▸ TASK STATEMENT
A line below contains "Lemma distance_to_run t", and a later one contains "[n]) !! 0%nat).". Repeat both, with every line between them, exactly.

▸ DATA SECTION
=======
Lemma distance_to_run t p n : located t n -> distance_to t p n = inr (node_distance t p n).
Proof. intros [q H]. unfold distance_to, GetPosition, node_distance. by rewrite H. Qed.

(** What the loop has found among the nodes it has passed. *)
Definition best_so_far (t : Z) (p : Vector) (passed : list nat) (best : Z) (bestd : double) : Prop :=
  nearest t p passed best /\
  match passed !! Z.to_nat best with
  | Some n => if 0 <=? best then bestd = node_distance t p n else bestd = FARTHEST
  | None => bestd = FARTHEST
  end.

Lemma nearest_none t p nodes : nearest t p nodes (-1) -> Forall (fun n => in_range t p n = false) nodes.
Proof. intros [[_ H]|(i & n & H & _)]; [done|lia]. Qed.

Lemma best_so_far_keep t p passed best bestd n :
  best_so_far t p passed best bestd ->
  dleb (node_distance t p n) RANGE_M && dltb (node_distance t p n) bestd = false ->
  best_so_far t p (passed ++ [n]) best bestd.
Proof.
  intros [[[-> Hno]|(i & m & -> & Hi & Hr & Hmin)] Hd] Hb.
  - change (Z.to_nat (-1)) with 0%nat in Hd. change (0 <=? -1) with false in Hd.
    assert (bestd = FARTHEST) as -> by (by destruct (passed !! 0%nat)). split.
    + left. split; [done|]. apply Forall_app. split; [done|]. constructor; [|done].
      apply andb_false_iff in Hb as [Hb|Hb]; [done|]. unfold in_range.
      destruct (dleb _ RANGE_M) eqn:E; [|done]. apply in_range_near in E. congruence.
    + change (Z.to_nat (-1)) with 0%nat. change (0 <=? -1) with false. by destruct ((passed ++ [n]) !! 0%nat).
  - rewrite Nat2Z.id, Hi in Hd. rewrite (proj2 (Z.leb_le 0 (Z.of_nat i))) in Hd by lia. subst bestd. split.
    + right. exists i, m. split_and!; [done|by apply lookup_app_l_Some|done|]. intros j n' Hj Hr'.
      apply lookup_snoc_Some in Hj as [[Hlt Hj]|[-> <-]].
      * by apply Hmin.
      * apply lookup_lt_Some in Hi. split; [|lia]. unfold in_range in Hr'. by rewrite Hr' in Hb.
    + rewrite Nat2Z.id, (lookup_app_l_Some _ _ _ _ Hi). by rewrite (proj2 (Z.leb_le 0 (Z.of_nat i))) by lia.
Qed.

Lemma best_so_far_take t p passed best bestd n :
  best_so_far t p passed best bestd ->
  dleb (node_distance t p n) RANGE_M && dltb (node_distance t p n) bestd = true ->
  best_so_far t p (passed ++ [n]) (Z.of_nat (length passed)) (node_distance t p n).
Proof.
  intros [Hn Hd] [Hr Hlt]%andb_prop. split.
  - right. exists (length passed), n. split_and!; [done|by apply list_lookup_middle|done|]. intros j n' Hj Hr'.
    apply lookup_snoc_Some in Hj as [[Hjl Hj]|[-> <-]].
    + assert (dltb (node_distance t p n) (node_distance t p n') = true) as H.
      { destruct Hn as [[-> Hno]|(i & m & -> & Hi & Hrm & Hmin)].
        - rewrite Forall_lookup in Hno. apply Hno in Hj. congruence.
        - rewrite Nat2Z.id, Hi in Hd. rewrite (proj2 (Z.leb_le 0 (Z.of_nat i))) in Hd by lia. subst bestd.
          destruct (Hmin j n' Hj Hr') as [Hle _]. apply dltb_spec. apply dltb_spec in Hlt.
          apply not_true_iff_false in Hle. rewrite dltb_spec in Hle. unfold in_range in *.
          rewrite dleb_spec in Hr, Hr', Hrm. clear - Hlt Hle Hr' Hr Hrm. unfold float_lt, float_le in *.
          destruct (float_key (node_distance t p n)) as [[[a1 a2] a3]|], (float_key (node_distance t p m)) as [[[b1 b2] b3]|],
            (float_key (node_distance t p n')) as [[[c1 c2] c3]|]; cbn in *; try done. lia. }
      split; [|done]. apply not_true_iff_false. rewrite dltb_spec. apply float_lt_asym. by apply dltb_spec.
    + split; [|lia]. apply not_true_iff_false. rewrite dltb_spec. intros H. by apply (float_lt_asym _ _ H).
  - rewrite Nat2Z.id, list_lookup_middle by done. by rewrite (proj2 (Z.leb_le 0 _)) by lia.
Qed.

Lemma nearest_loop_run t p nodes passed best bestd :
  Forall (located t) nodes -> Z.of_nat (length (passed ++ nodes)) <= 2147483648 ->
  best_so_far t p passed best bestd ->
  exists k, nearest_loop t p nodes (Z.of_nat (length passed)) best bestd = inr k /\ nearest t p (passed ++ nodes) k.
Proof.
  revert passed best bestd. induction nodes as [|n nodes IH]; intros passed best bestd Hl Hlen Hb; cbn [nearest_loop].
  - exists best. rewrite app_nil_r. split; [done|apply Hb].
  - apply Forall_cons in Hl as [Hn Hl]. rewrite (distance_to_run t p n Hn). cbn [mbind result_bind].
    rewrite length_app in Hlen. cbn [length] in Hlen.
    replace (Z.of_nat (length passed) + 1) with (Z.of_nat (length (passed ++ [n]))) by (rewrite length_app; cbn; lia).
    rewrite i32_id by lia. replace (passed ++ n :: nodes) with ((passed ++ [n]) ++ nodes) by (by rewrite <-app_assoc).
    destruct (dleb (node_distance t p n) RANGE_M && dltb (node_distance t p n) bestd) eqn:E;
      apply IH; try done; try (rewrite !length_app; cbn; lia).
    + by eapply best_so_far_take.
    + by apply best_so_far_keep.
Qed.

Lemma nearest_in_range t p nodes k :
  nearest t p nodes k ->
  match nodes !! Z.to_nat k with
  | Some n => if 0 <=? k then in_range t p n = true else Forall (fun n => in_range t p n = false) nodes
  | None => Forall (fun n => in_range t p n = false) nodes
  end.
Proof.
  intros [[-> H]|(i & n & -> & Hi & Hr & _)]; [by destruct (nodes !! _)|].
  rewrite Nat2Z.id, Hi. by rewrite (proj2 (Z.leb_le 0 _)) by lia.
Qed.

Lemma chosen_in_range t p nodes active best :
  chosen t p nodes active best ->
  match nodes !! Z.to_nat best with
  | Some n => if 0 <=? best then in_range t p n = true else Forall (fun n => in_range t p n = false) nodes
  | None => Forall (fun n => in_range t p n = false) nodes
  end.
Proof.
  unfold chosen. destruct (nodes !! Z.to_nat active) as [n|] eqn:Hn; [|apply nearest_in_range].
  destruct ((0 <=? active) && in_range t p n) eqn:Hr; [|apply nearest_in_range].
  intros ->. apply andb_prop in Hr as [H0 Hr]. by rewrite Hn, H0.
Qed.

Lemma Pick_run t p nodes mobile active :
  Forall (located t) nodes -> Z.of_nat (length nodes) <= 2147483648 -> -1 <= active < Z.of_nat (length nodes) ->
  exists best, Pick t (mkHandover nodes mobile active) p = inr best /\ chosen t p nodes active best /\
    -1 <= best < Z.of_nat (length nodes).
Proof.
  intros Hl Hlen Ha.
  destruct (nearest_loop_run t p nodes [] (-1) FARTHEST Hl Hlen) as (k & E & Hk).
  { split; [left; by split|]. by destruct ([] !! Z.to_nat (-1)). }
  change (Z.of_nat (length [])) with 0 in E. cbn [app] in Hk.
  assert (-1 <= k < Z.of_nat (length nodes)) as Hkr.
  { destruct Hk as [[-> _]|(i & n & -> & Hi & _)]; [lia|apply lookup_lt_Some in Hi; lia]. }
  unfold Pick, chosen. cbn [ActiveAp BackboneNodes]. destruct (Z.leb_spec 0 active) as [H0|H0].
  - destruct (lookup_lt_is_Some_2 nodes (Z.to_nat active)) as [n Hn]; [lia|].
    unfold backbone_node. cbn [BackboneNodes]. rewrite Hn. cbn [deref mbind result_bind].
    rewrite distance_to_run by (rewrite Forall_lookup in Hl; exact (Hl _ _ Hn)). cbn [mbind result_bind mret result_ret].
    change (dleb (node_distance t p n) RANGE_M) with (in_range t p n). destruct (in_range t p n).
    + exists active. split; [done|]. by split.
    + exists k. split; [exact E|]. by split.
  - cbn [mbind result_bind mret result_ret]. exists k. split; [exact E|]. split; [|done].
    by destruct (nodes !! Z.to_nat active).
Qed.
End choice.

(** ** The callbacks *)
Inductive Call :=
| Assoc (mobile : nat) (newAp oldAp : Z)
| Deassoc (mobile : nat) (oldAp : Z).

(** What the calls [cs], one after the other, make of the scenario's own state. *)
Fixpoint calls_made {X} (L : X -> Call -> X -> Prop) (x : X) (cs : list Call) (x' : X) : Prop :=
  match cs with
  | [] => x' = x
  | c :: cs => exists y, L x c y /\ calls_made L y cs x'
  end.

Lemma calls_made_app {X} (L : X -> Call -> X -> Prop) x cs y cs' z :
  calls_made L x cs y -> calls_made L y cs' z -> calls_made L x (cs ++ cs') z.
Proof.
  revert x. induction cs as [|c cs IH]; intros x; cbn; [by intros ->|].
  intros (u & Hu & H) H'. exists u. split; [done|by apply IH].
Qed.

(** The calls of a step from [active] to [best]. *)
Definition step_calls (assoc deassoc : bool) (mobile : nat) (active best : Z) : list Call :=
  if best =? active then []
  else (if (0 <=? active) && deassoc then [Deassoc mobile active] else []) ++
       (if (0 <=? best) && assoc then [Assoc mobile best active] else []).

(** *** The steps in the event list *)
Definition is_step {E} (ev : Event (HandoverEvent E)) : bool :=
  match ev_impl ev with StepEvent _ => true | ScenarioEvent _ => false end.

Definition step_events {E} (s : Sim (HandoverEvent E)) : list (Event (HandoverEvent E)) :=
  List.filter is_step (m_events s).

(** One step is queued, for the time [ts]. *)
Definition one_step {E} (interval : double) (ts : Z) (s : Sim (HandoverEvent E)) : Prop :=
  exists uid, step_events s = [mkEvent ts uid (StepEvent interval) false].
=======
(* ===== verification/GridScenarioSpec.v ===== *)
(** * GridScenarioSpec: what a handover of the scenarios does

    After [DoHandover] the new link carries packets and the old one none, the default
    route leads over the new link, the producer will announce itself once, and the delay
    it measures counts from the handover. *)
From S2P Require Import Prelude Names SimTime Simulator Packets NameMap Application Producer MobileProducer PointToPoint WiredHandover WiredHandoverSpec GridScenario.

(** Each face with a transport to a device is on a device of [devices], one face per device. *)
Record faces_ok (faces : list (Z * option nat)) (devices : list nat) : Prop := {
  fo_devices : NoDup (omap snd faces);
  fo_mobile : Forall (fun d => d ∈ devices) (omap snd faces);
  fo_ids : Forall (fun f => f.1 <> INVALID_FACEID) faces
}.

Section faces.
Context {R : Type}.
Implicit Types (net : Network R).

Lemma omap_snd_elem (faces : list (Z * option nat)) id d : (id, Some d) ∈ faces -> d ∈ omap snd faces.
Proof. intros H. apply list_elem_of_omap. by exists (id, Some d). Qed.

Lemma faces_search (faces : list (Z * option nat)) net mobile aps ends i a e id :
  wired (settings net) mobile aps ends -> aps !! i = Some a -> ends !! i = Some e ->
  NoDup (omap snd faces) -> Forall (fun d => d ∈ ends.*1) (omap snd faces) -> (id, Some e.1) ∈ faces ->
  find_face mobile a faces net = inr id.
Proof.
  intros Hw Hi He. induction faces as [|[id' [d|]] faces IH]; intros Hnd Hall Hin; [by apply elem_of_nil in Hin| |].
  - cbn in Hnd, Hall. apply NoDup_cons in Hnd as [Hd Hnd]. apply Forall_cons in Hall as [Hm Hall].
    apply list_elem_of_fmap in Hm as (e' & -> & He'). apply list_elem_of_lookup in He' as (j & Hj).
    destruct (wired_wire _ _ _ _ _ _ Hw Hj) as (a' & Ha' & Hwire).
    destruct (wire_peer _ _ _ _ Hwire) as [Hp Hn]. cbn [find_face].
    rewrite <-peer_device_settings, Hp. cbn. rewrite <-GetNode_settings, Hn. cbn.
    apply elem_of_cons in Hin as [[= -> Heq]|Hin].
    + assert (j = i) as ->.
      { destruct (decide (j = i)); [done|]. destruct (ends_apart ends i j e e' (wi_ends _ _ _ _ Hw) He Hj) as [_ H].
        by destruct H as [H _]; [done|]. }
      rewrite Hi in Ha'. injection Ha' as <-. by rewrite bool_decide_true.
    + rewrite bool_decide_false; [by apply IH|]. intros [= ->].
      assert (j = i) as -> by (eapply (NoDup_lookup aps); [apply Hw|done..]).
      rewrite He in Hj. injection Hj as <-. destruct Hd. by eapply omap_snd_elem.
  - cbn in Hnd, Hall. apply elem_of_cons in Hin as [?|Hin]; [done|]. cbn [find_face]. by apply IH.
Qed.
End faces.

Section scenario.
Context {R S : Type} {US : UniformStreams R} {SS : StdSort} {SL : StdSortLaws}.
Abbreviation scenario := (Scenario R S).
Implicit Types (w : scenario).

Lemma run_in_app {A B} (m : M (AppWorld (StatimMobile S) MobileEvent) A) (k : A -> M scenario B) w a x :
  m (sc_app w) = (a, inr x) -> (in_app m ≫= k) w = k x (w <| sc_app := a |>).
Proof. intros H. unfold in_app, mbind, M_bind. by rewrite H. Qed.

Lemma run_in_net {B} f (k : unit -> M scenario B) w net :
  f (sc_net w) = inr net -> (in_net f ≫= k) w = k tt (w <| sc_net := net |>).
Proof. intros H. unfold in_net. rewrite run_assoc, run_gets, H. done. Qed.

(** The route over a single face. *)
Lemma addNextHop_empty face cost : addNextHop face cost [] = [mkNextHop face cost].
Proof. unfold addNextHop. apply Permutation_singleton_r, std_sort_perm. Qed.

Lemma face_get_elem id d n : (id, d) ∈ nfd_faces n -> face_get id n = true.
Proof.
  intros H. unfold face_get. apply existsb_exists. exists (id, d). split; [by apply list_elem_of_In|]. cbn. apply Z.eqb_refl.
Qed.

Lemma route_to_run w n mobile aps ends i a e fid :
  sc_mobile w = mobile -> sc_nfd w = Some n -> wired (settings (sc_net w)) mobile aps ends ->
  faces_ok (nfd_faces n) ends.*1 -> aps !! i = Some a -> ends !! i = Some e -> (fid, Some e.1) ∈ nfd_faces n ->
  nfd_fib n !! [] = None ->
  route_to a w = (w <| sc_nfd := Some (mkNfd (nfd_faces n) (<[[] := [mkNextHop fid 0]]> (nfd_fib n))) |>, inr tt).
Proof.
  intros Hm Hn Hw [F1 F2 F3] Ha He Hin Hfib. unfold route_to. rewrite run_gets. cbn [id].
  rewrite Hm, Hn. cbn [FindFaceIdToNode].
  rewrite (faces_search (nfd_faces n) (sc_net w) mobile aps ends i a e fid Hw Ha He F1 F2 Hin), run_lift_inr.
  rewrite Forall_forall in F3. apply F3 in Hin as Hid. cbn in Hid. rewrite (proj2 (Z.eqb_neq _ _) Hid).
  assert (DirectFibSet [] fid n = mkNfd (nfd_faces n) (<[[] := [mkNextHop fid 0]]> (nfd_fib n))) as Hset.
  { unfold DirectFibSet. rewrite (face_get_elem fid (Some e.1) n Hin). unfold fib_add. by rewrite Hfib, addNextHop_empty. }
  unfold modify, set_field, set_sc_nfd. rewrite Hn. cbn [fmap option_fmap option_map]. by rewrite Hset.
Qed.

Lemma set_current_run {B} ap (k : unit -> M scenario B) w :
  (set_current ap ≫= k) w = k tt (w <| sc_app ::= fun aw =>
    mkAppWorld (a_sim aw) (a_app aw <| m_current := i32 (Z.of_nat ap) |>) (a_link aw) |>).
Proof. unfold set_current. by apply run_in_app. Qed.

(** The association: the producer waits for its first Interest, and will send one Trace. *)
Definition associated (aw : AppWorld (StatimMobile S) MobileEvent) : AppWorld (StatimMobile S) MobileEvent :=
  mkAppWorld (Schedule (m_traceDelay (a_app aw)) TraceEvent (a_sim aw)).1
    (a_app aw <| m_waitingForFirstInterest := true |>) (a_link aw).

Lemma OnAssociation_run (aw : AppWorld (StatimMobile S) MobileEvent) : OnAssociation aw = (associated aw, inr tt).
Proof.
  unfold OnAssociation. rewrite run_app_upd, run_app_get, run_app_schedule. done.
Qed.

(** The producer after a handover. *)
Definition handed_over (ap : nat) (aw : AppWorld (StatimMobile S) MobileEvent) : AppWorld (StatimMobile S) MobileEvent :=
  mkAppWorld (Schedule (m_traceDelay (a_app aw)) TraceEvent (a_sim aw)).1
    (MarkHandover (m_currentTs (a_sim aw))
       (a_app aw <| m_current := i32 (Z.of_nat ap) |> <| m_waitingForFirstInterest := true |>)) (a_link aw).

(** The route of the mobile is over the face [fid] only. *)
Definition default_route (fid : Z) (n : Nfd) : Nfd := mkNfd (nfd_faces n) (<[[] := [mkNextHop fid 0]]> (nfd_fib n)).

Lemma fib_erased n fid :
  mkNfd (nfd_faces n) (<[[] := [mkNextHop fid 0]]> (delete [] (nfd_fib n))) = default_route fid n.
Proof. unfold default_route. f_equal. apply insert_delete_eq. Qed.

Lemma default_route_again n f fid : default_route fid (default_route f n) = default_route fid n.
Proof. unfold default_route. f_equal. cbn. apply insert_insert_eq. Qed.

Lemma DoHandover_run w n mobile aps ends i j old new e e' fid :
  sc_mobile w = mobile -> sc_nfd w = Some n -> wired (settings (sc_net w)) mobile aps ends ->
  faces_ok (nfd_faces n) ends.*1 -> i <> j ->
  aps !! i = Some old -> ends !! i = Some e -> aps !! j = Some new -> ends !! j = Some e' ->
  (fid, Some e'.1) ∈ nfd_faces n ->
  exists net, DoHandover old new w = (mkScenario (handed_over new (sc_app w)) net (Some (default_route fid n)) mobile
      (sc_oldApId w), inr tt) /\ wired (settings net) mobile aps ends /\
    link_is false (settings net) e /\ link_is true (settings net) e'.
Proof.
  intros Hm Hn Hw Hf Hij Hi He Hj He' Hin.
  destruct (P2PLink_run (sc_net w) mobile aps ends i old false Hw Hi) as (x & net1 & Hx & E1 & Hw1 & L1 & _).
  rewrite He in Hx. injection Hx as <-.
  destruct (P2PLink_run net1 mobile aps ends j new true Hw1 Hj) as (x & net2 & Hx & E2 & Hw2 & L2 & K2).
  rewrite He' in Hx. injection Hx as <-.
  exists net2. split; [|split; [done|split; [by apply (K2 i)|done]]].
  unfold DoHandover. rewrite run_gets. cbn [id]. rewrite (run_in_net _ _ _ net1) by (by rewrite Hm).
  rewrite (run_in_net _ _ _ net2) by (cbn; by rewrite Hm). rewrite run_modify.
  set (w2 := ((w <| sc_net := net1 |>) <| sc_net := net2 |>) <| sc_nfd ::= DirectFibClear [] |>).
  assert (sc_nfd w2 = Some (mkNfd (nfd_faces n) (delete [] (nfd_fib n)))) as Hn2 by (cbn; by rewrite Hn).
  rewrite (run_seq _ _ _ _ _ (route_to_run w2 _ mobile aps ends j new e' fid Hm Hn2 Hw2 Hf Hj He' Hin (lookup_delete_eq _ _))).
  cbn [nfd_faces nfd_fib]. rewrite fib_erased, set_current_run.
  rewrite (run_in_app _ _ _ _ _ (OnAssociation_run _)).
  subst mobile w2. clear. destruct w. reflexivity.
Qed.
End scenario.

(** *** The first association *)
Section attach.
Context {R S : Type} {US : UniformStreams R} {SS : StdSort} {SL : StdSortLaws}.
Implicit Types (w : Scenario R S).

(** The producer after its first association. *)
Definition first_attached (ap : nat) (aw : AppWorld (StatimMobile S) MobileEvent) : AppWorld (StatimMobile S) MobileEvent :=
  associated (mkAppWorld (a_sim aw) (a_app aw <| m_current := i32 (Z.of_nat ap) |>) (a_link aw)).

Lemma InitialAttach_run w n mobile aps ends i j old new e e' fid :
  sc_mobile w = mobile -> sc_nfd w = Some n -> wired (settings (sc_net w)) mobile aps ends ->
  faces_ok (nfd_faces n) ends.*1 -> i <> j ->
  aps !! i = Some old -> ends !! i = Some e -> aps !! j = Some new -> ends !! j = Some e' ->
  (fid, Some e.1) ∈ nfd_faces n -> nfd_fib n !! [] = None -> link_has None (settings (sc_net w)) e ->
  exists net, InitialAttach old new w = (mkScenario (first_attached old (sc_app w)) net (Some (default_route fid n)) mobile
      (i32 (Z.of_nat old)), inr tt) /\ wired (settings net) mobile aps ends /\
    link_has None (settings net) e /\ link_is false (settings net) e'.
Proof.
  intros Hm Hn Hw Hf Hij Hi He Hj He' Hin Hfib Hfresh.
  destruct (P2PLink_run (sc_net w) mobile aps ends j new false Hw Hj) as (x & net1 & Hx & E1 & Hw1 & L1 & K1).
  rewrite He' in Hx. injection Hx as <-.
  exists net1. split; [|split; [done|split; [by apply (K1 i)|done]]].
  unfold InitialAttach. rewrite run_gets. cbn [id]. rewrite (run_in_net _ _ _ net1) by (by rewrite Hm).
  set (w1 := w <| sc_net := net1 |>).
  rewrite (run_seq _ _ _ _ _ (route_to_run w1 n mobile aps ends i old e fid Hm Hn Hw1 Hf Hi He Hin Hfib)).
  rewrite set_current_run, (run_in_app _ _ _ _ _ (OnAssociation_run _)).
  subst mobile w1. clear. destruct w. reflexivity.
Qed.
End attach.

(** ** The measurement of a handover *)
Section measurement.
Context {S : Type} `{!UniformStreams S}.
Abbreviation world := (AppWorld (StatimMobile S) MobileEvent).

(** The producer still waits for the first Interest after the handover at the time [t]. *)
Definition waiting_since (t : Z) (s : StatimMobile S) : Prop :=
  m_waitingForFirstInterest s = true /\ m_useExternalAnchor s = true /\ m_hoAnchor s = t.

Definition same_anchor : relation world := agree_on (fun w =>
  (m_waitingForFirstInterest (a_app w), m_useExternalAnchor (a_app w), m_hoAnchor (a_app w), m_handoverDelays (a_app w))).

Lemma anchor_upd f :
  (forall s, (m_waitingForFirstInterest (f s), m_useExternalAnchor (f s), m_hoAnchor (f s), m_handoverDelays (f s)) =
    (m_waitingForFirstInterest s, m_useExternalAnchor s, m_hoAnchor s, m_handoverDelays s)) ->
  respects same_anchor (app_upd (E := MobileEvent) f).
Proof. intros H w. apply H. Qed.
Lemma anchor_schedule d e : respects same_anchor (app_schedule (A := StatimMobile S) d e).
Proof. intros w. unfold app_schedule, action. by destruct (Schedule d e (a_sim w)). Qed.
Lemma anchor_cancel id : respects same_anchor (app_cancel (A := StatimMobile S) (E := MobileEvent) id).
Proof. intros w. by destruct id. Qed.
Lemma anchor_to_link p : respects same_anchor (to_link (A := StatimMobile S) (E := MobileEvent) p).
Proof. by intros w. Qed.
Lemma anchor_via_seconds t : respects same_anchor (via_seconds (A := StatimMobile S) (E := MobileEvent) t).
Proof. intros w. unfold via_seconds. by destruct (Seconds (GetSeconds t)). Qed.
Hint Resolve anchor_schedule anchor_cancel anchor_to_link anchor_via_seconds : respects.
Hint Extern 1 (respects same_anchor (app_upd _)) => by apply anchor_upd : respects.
=======
▸ ANSWER TO THIS PROBLEM
Lemma distance_to_run t p n : located t n -> distance_to t p n = inr (node_distance t p n).
Proof. intros [q H]. unfold distance_to, GetPosition, node_distance. by rewrite H. Qed.

(** What the loop has found among the nodes it has passed. *)
Definition best_so_far (t : Z) (p : Vector) (passed : list nat) (best : Z) (bestd : double) : Prop :=
  nearest t p passed best /\
  match passed !! Z.to_nat best with
  | Some n => if 0 <=? best then bestd = node_distance t p n else bestd = FARTHEST
  | None => bestd = FARTHEST
  end.

Lemma nearest_none t p nodes : nearest t p nodes (-1) -> Forall (fun n => in_range t p n = false) nodes.
Proof. intros [[_ H]|(i & n & H & _)]; [done|lia]. Qed.

Lemma best_so_far_keep t p passed best bestd n :
  best_so_far t p passed best bestd ->
  dleb (node_distance t p n) RANGE_M && dltb (node_distance t p n) bestd = false ->
  best_so_far t p (passed ++ [n]) best bestd.
Proof.
  intros [[[-> Hno]|(i & m & -> & Hi & Hr & Hmin)] Hd] Hb.
  - change (Z.to_nat (-1)) with 0%nat in Hd. change (0 <=? -1) with false in Hd.
    assert (bestd = FARTHEST) as -> by (by destruct (passed !! 0%nat)). split.
    + left. split; [done|]. apply Forall_app. split; [done|]. constructor; [|done].
      apply andb_false_iff in Hb as [Hb|Hb]; [done|]. unfold in_range.
      destruct (dleb _ RANGE_M) eqn:E; [|done]. apply in_range_near in E. congruence.
    + change (Z.to_nat (-1)) with 0%nat. change (0 <=? -1) with false. by destruct ((passed ++ [n]) !! 0%nat).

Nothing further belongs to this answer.